A 2D bar code such as 18 is typically "scanned" with a video device such as a Charge Coupled Device camera. As depicted in FIG. 3, the bar code 18 is viewed within a field of view 36. The contents of each pixel position within the field of view 36 is stored in a corresponding memory position 38 of a computer memory 40 as depicted in FIG. 4. The data of the memory 40 are analyzed by computer finding logic to determine the orientation of the bar code 18 within the field of view 36. The data is then analyzed as if the bar code 18 was properly oriented horizontally from left to right as depicted in FIG. 5. While the process sounds easy and only took a few sentences to describe, it is, in fact, a very lengthy and computationally intensive process. It is so computationally intensive that decoding performance may suffer as a result. For large field of view scanners, the number of pixels in memory may be large compared to the bar code symbol, so the location process of finding the bar code field of view can be time consuming. Most customers of bar code scanners require the bar code to be completely decoded in a second or less. They also want the position of the bar code as scanned to be completely arbitratry as depicted in FIG. 3. Thus, determining the location and the orientation of the bar code 18 within the field of view 36 in a timely manner becomes an important criteria in 2D scanner/decoder design. To aid in the process, some 2D bar codes include an imbedded 2D locator pattern. While such patterns can help with the finding process, they are special patterns and cannot be read by a multitude of readers. Also, it must be appreciated that any non-data matter contained within the 2D bar code takes up valuable area that can be used for data.
In another aspect of 2D bar codes as they exist in the prior art, separate provision must be made if a 2D bar code is to be interpreted in different ways. A switch or selector dial could be provided on the reader as a means of changing the decode logic employed with the bar code. That approach is limited since the switch or selector dial positions must be pre-defined and cannot be changed easily by the user. Another approach employed is to first scan a bar code defining the decode logic to be employed. A 2D bar code that is self-defining as to its associated decode logic would be a more optimum approach.

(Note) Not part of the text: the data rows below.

(* ===== verification/ZcnfState.v ===== *)
(** zcnf.c, the state file: what is saved is loaded again, and the updates of an
    application leave the others alone. *)

From Stdlib Require Import ZArith Lia String.
From stdpp Require Import gmap.
From S2P Require Export Zcnf.

Local Open Scope Z_scope.

(** ** Reading trees *)

Section trees.
Context `{Y : Yaml}.
Implicit Types (d : yaml_doc).

Lemma denotes_scalar_inv d i v : denotes d i (TScalar v) → yaml_get_node d i = Some (YScalar v).
Proof. by inversion 1. Qed.

Lemma denotes_sequence_inv d i ts : denotes d i (TSequence ts) →
  ∃ l, yaml_get_node d i = Some (YSequence l) ∧ Forall2 (denotes d) l ts.
Proof. inversion 1; subst. eauto. Qed.

Lemma denotes_mapping_inv d i ts : denotes d i (TMapping ts) →
  ∃ l, yaml_get_node d i = Some (YMapping l) ∧
       Forall2 (λ p t, denotes d p.1 t.1 ∧ denotes d p.2 t.2) l ts.
Proof. inversion 1; subst. eauto. Qed.

Lemma denotes_scalar_at d i v : denotes d i (TScalar v) → scalar (yaml_get_node d i) = Some v.
Proof. intros H. by rewrite (denotes_scalar_inv _ _ _ H). Qed.
End trees.

(** ** The tree of a state *)

Definition app_tree (a : zcnf_state_app_t) (path : bytes) : yaml_tree :=
  TMapping [(TScalar (str "path"), TScalar path);
            (TScalar (str "pid"), TScalar (dec_string (zs_pid a)));
            (TScalar (str "stopped"), TScalar (dec_string (if zs_stopped a then 1 else 0)))].

Section state.
Context `{Y : Yaml} {L : YamlLaws Y}.
Implicit Types (d : yaml_doc).

(** An application that can be saved: it has a path that is a valid scalar, and its
    process number is an int. *)
Record app_ok (a : zcnf_state_app_t) (path : bytes) : Prop := {
  ao_path : zs_path a = Some path;
  ao_valid : yaml_valid path = true;
  ao_pid : - 2 ^ 31 <= zs_pid a < 2 ^ 31
}.

(** *** Loading *)

Lemma load_app_tree d i a path :
  denotes d i (app_tree a path) → app_ok a path →
  ∃ pairs, yaml_get_node d i = Some (YMapping pairs) ∧
           load_state_app d (ZStateApp None 0 false) pairs = (a, true).
Proof.
  intros H [Hp _ Hz]. apply denotes_mapping_inv in H as (l & Hl & H). exists l. split; [done|].
  apply Forall2_cons_inv_r in H as ([n1 v1] & l1 & [Hn1 Hv1] & H & ->).
  apply Forall2_cons_inv_r in H as ([n2 v2] & l2 & [Hn2 Hv2] & H & ->).
  apply Forall2_cons_inv_r in H as ([n3 v3] & l3 & [Hn3 Hv3] & H & ->).
  apply Forall2_nil_inv_r in H as ->. cbn [fst snd] in *.
  apply denotes_scalar_at in Hn1, Hn2, Hn3. apply denotes_scalar_inv in Hv1, Hv2, Hv3.
  cbn [load_state_app]. rewrite Hn1, Hn2, Hn3, Hv1, Hv2, Hv3.
  change (is_key "path" (str "path")) with true. change (is_key "path" (str "pid")) with false.
  change (is_key "pid" (str "pid")) with true. change (is_key "path" (str "stopped")) with false.
  change (is_key "pid" (str "stopped")) with false. change (is_key "stopped" (str "stopped")) with true.
  cbv iota. cbn [zs_path zs_pid zs_stopped]. rewrite atoi_dec_string by done.
  destruct a as [p pid st]. simpl in *. subst p. by destruct st.
Qed.

Lemma load_items_trees d items l paths apps :
  Forall2 (denotes d) items (zip_with app_tree l paths) → Forall2 app_ok l paths →
  load_state_items d apps items = (apps ++ l, true).
Proof.
  intros H Hok. revert items apps H. induction Hok as [|a p l paths Ha Hok IH]; intros items apps H.
  - apply Forall2_nil_inv_r in H as ->. simpl. by rewrite app_nil_r.
  - simpl in H. apply Forall2_cons_inv_r in H as (i & items' & Hi & H & ->).
    destruct (load_app_tree _ _ _ _ Hi Ha) as (pairs & E & E'). cbn [load_state_items].
    rewrite E, E', (IH items') by done. by rewrite <- app_assoc.
Qed.

(** *** Saving *)

(** The nodes stay as they are, except for the sequence that is being filled. *)
Definition grows d d' : Prop :=
  ∀ j node, (∀ l, node ≠ YSequence l) → yaml_get_node d j = Some node → yaml_get_node d' j = Some node.

Lemma add_node_ok d n : node_valid n = true →
  ∃ d' i, add_node d n = Done (d', i) ∧ yaml_get_node d i = None ∧ node_set d d' i n.
Proof.
  intros Hn. pose proof (yaml_add_node d n Hn) as H. unfold add_node.
  destruct (yaml_add d n) as [d' i]. destruct H as (Hi & Hf & Hs). exists d', i.
  rewrite (proj2 (Z.eqb_neq i 0)) by done. done.
Qed.

(** A node that was there before is still there after a fresh one was added. *)
Lemma node_set_fresh d d' i n j m :
  node_set d d' i n → yaml_get_node d i = None → yaml_get_node d j = Some m → yaml_get_node d' j = Some m.
Proof. intros [_ H] Hi Hj. rewrite H; [done|]. intros ->. congruence. Qed.

Lemma save_attr_ok d m l name value :
  yaml_get_node d m = Some (YMapping l) → yaml_valid name = true → yaml_valid value = true →
  ∃ d' n v, save_attr d m name value = Done d' ∧
    yaml_get_node d' m = Some (YMapping (l ++ [(n, v)])) ∧
    yaml_get_node d' n = Some (YScalar name) ∧ yaml_get_node d' v = Some (YScalar value) ∧
    ∀ j node, j ≠ m → yaml_get_node d j = Some node → yaml_get_node d' j = Some node.
Proof.
  intros Hm Hn Hv. unfold save_attr.
  destruct (add_node_ok d (YScalar name) Hn) as (d1 & n & -> & Hf1 & Hs1). cbn [mbind res_bind].
  destruct (add_node_ok d1 (YScalar value) Hv) as (d2 & v & -> & Hf2 & Hs2). cbn [mbind res_bind].
  assert (yaml_get_node d2 m = Some (YMapping l)) as Hm2 by eauto using node_set_fresh.
  assert (yaml_get_node d2 n = Some (YScalar name)) as Hn2 by (eapply node_set_fresh; eauto; apply Hs1).
  assert (yaml_get_node d2 v = Some (YScalar value)) as Hv2 by apply Hs2.
  pose proof (yaml_append_pair_node d2 m n v l _ _ Hm2 Hn2 Hv2) as H. unfold add_pair.
  destruct (yaml_append_pair d2 m n v) as [d3 ok]. destruct H as (-> & Hs3). exists d3, n, v.
  split; [done|]. destruct Hs3 as [Hm3 H3]. split; [done|].
  split; [|split].
  - rewrite H3; [done|]. intros ->. congruence.
  - rewrite H3; [done|]. intros ->. congruence.
  - intros j node Hj Hnode. rewrite H3 by done. eauto using node_set_fresh.
Qed.

(** The nodes of a saved application. *)
Definition app_node d (i : Z) (a : zcnf_state_app_t) : Prop :=
  ∃ path, app_ok a path ∧ ∃ n1 v1 n2 v2 n3 v3,
    yaml_get_node d i = Some (YMapping [(n1, v1); (n2, v2); (n3, v3)]) ∧
    yaml_get_node d n1 = Some (YScalar (str "path")) ∧ yaml_get_node d v1 = Some (YScalar path) ∧
    yaml_get_node d n2 = Some (YScalar (str "pid")) ∧
    yaml_get_node d v2 = Some (YScalar (dec_string (zs_pid a))) ∧
    yaml_get_node d n3 = Some (YScalar (str "stopped")) ∧
    yaml_get_node d v3 = Some (YScalar (dec_string (if zs_stopped a then 1 else 0))).

Lemma app_node_grows d d' i a : grows d d' → app_node d i a → app_node d' i a.
Proof.
  intros Hg (p & Hok & n1 & v1 & n2 & v2 & n3 & v3 & H0 & H1 & H2 & H3 & H4 & H5 & H6).
  exists p. split; [done|]. exists n1, v1, n2, v2, n3, v3. split_and!; by apply Hg.
Qed.

Lemma app_node_denotes d i a path : app_node d i a → zs_path a = Some path → denotes d i (app_tree a path).
Proof.
  intros (p & Hok & n1 & v1 & n2 & v2 & n3 & v3 & H0 & H1 & H2 & H3 & H4 & H5 & H6) Hp.
  assert (p = path) as -> by (pose proof (ao_path _ _ Hok); congruence).
  eapply denotes_mapping; [exact H0|]. repeat constructor; done.
Qed.

Lemma number_valid z : yaml_valid (dec_string z) = true.
Proof.
  apply yaml_valid_ascii. eapply Forall_impl; [apply dec_string_chars|]. unfold is_ascii. simpl. lia.
Qed.

Lemma literal_valid s : bool_decide (Forall (λ c, 0 < c < 128) s) = true → yaml_valid s = true.
Proof. intros H. apply yaml_valid_ascii. by apply bool_decide_eq_true in H. Qed.

Lemma save_app_ok d apps l a path :
  yaml_get_node d apps = Some (YSequence l) → app_ok a path →
  ∃ d' i, save_app d apps a = Done d' ∧ yaml_get_node d' apps = Some (YSequence (l ++ [i])) ∧
    app_node d' i a ∧ grows d d'.
Proof.
  intros Hl Hok. unfold save_app.
  destruct (add_node_ok d (YMapping [])) as (d1 & i & -> & Hf1 & Hs1); [done|]. cbn [mbind res_bind].
  rewrite (ao_path _ _ Hok). cbn [deref mbind res_bind].
  pose proof (node_set_fresh _ _ _ _ _ _ Hs1 Hf1 Hl) as Hl1.
  assert (apps ≠ i) as Hne by congruence. destruct Hs1 as [Hi1 Ho1].
  destruct (save_attr_ok d1 i [] (str "path") path Hi1) as (d2 & n1 & v1 & -> & Hi2 & Hn1 & Hv1 & Ho2);
    [by apply literal_valid | apply Hok |]. cbn [mbind res_bind].
  destruct (save_attr_ok d2 i _ (str "pid") (dec_string (zs_pid a)) Hi2)
    as (d3 & n2 & v2 & -> & Hi3 & Hn2 & Hv2 & Ho3); [by apply literal_valid | apply number_valid |].
  cbn [mbind res_bind].
  destruct (save_attr_ok d3 i _ (str "stopped") (dec_string (if zs_stopped a then 1 else 0)) Hi3)
    as (d4 & n3 & v3 & -> & Hi4 & Hn3 & Hv3 & Ho4); [by apply literal_valid | apply number_valid |].
  cbn [mbind res_bind]. rewrite <- !app_assoc in Hi4. simpl in Hi4.
  assert (∀ j node, j ≠ i → yaml_get_node d1 j = Some node → yaml_get_node d4 j = Some node) as Ho by auto.
  pose proof (yaml_append_item_node d4 apps i l _ (Ho _ _ Hne Hl1) Hi4) as H.
  destruct (yaml_append_item d4 apps i) as [d5 ok]. destruct H as (-> & [Hl5 Ho5]).
  cbn [assert mbind res_bind]. exists d5, i. split; [done|]. split; [done|].
  assert (∀ j, ∀ node, (∀ l, node ≠ YSequence l) → yaml_get_node d4 j = Some node →
    yaml_get_node d5 j = Some node) as Hg5.
  { intros j node Hns Hj. rewrite Ho5; [done|]. intros ->.
    rewrite (Ho _ _ Hne Hl1) in Hj. injection Hj as <-. by eapply Hns. }
  split.
  - apply (app_node_grows d4); [exact Hg5|]. exists path. split; [done|]. exists n1, v1, n2, v2, n3, v3.
    split; [done|].
    assert (∀ j v, yaml_get_node d2 j = Some (YScalar v) → yaml_get_node d4 j = Some (YScalar v)) as H2.
    { intros j v Hj. apply Ho4, Ho3; [congruence|congruence|done]. }
    assert (∀ j v, yaml_get_node d3 j = Some (YScalar v) → yaml_get_node d4 j = Some (YScalar v)) as H3.
    { intros j v Hj. apply Ho4; [congruence|done]. }
    split_and!; auto.
  - intros j node Hns Hj. apply Hg5; [done|]. apply Ho; [congruence|]. rewrite Ho1; [done|congruence].
Qed.

Lemma save_apps_ok d apps ids l paths :
  yaml_get_node d apps = Some (YSequence ids) → Forall2 app_ok l paths →
  ∃ d' ids', save_apps d apps l = Done d' ∧ yaml_get_node d' apps = Some (YSequence (ids ++ ids')) ∧
    Forall2 (app_node d') ids' l ∧ grows d d'.
Proof.
  intros Hd Hok. revert d ids Hd. induction Hok as [|a p l paths Ha Hok IH]; intros d ids Hd.
  - exists d, []. rewrite app_nil_r. simpl. split_and!; try done. by intros j node.
  - destruct (save_app_ok _ _ _ _ _ Hd Ha) as (d1 & i & E & Hd1 & Hi & Hg).
    destruct (IH _ _ Hd1) as (d2 & ids' & E2 & Hd2 & Hids & Hg2). exists d2, (i :: ids').
    cbn [save_apps]. rewrite E. cbn [mbind res_bind]. rewrite <- app_assoc in Hd2.
    split_and!; try done.
    + constructor; [|done]. by eapply app_node_grows.
    + intros j node Hn Hj. auto.
Qed.

Lemma app_nodes_denote d ids l paths :
  Forall2 (app_node d) ids l → Forall2 app_ok l paths → Forall2 (denotes d) ids (zip_with app_tree l paths).
Proof.
  intros H Hok. revert ids H. induction Hok as [|a p l paths Ha Hok IH]; intros ids H.
  - apply Forall2_nil_inv_r in H as ->. constructor.
  - apply Forall2_cons_inv_r in H as (i & ids' & Hi & H & ->). simpl. constructor; [|auto].
    eapply app_node_denotes; [done|]. apply Ha.
Qed.

Lemma files_insert (fs : files) path t : (<[path := t]> fs : files) !! path = Some t.
Proof. exact (lookup_insert_eq (M:=gmap bytes) fs path t). Qed.

Lemma files_insert_ne (fs : files) path other t :
  other ≠ path → (<[path := t]> fs : files) !! other = fs !! other.
Proof. intros H. apply (lookup_insert_ne (M:=gmap bytes) fs); congruence. Qed.

Section files.
Context (getpwuid : Z → option bytes) (writable : bytes → bool).

(** Saving and loading a state. *)
Lemma saved_state_loads fs st filepath paths :
  expand_tilde getpwuid ZM_USR_STATE_FILE 128 (zs_uid st) = Done (Some filepath) →
  writable filepath = true → Forall2 app_ok (zs_apps st) paths →
  ∃ fs', zcnf_state_save getpwuid writable fs st = Done fs' ∧
         zcnf_state_load getpwuid writable fs' (zs_uid st) = Done (Some st, fs') ∧
         ∀ other, other ≠ filepath → fs' !! other = fs !! other.
Proof.
  intros Hp Hw Hok. unfold zcnf_state_save. rewrite Hp. cbn [mbind res_bind].
  pose proof (yaml_add_first (YMapping []) eq_refl) as Hroot.
  destruct (add_node_ok yaml_initial (YMapping [])) as (d1 & root & E1 & Hf1 & Hs1); [done|].
  assert (root = 1) as ->.
  { unfold add_node in E1. destruct (yaml_add yaml_initial (YMapping [])) as [d' i].
    simpl in Hroot. subst i. cbn in E1. congruence. }
  rewrite E1. cbn [mbind res_bind].
  destruct (add_node_ok d1 (YSequence [])) as (d2 & apps & -> & Hf2 & Hs2); [done|]. cbn [mbind res_bind].
  destruct (add_node_ok d2 (YScalar (str "applications"))) as (d3 & name & -> & Hf3 & Hs3);
    [by apply literal_valid|]. cbn [mbind res_bind].
  assert (yaml_get_node d3 1 = Some (YMapping [])) as Hr3.
  { eapply node_set_fresh; eauto. eapply node_set_fresh; eauto. apply Hs1. }
  assert (yaml_get_node d3 apps = Some (YSequence [])) as Ha3 by (eapply node_set_fresh; eauto; apply Hs2).
  assert (yaml_get_node d3 name = Some (YScalar (str "applications"))) as Hn3 by apply Hs3.
  pose proof (yaml_append_pair_node d3 1 name apps _ _ _ Hr3 Hn3 Ha3) as H. unfold add_pair.
  destruct (yaml_append_pair d3 1 name apps) as [d4 ok]. destruct H as (-> & [Hr4 Ho4]).
  cbn [assert mbind res_bind]. simpl in Hr4.
  assert (yaml_get_node d4 apps = Some (YSequence [])) as Ha4.
  { rewrite Ho4; [done|]. intros ->. congruence. }
  assert (yaml_get_node d4 name = Some (YScalar (str "applications"))) as Hn4.
  { rewrite Ho4; [done|]. intros ->. congruence. }
  destruct (save_apps_ok _ _ _ _ _ Ha4 Hok) as (d5 & ids & -> & Ha5 & Hids & Hg5).
  cbn [mbind res_bind]. rewrite Hw. simpl in Ha5.
  eexists. split; [done|]. split.
  - apply (Hg5 1) in Hr4; [|done]. apply (Hg5 name) in Hn4; [|done].
    destruct (yaml_parse_dump d5
      (TMapping [(TScalar (str "applications"), TSequence (zip_with app_tree (zs_apps st) paths))]))
      as (d' & Hparse & Hden).
    { eapply denotes_mapping; [exact Hr4|]. constructor; [|constructor]. cbn [fst snd].
      split; [by constructor|]. eapply denotes_sequence; [exact Ha5|]. by apply app_nodes_denote. }
    unfold zcnf_state_load. rewrite Hp. cbn [mbind res_bind]. rewrite files_insert.
    rewrite bool_decide_eq_false_2 by done. cbn [andb]. unfold zcnf_load. rewrite files_insert.
    cbn [mbind option_bind]. rewrite Hparse, yaml_root_first.
    apply denotes_mapping_inv in Hden as (l & Hl & Hden).
    apply Forall2_cons_inv_r in Hden as ([n v] & l1 & [Hn Hv] & Hden & ->).
    apply Forall2_nil_inv_r in Hden as ->. rewrite Hl. cbn [fst snd] in *.
    apply denotes_scalar_at in Hn. apply denotes_sequence_inv in Hv as (items & Hi & Hitems).
    cbn [load_state_attrs]. rewrite Hn. change (is_key "applications" (str "applications")) with true.
    cbv iota. unfold zcnf_state_load_apps. rewrite Hi, (load_items_trees _ _ (zs_apps st) paths) by done.
    by destruct st.
  - intros other Ho. by apply files_insert_ne.
Qed.

(** C36: a state whose applications have paths is written to the state file of its user,
    and loading that file gives the same state: the applications in their order, with
    their process numbers and flags. *)
Theorem zcnf_state_save_load fs st filepath paths :
  expand_tilde getpwuid ZM_USR_STATE_FILE 128 (zs_uid st) = Done (Some filepath) →
  writable filepath = true → Forall2 app_ok (zs_apps st) paths →
  ∃ fs', zcnf_state_save getpwuid writable fs st = Done fs' ∧
         zcnf_state_load getpwuid writable fs' (zs_uid st) = Done (Some st, fs') ∧
         ∀ other, other ≠ filepath → fs' !! other = fs !! other.
Proof. exact (saved_state_loads fs st filepath paths). Qed.
End files.
End state.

Wherefore, it is an object of this invention to provide a 2D bar code which is easy to locate with simple and rapid locating logic.

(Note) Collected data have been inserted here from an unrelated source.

Lemma options_are_cons o opt opts :
  opt ∈ known_options →
  options_are o (opt :: opts) =
  options_are (Options (if strcmp_eq opt (str "--no-daemon") then false else make_daemon o)
    (if strcmp_eq opt (str "--force") then Z.lor (daemon_flags o) D_NOLOCKCHECK
     else if strcmp_eq opt (str "--no-lockfile") then Z.lor (daemon_flags o) D_NOLOCKFILE else daemon_flags o)
    (if strcmp_eq opt (str "--force") then true else force_stop o)) opts.
Proof.
  intros H. assert (∀ x, x ∈ known_options →
    bool_decide (x ∈ opt :: opts) = strcmp_eq opt x || bool_decide (x ∈ opts)) as Hin.
  { intros x _. unfold strcmp_eq. destruct (bool_decide_reflect (opt = x)) as [->|Hne].
    - apply bool_decide_eq_true_2. by left.
    - apply bool_decide_ext. rewrite elem_of_cons. naive_solver. }
  unfold options_are. rewrite !Hin by (unfold known_options; set_solver).
  unfold known_options in H. cbn [make_daemon daemon_flags force_stop].
  set (b := bool_decide (str "--no-lockfile" ∈ opts)). set (b1 := bool_decide (str "--force" ∈ opts)).
  set (b2 := bool_decide (str "--no-daemon" ∈ opts)).
  repeat (apply elem_of_cons in H as [->|H]); [..|by apply elem_of_nil in H];
    repeat match goal with |- context [strcmp_eq ?x ?y] =>
      let v := eval vm_compute in (strcmp_eq x y) in change (strcmp_eq x y) with v end; cbv iota; cbn [orb];
    f_equal; try done.
  - by rewrite andb_false_r.
  - rewrite Z.lor_assoc. destruct b1; rewrite ?Z.lor_0_l; [|done]. rewrite !Z.lor_assoc.
    f_equal. by rewrite <- !Z.lor_assoc, Z.lor_diag.
  - by rewrite orb_true_r.
  - rewrite <- !Z.lor_assoc. f_equal. destruct b; [|by rewrite Z.lor_0_r, Z.lor_comm].
    rewrite (Z.lor_comm D_NOLOCKFILE), <- Z.lor_assoc. by rewrite Z.lor_diag.
Qed.

(** The options may stand in any order and more than once. *)
Lemma parse_options_spec opts rest o s w :
  Forall (λ x, x ∈ known_options) opts → char_at (default [] (head rest)) 0 ≠ 45 →
  parse_options ext version date site o (opts ++ rest) s w = Done (Some (options_are o opts, rest), s, w, []).
Proof.
  intros Ho Hr. revert o. induction Ho as [|opt opts Hopt Ho IH]; intros o; cbn [app parse_options].
  - assert (options_are o [] = o) as ->.
    { unfold options_are. cbn. rewrite Z.lor_0_r, andb_true_r, orb_false_r. by destruct o. }
    destruct rest as [|r rest]; [done|]. cbn [parse_options]. change (char_at r 0 ≠ 45) in Hr.
    by rewrite (proj2 (Z.eqb_neq _ _) Hr).
  - rewrite options_are_cons by done. unfold known_options in Hopt.
    repeat (apply elem_of_cons in Hopt as [->|Hopt]); [..|by apply elem_of_nil in Hopt]; apply IH.
Qed.
End command_line.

It is another object of this invention to provide a 2D bar code which can be located with simple and rapid pre-existing 1D scanning logic.
It is still another object of this invention to provide a 2D bar code which is self-defining as to its associated decode logic.
It is yet another object of this invention to provide a bar code scanning apparatus which automatically scans and decodes either 1D or 2D bar codes.
It is a further object of this invention to provide a 2D bar code which has a maximum amount of its area available for data.
Other objects and benefits of this invention will become apparent from the description which follows hereinafter when read in conjunction with the drawing figures which accompany it.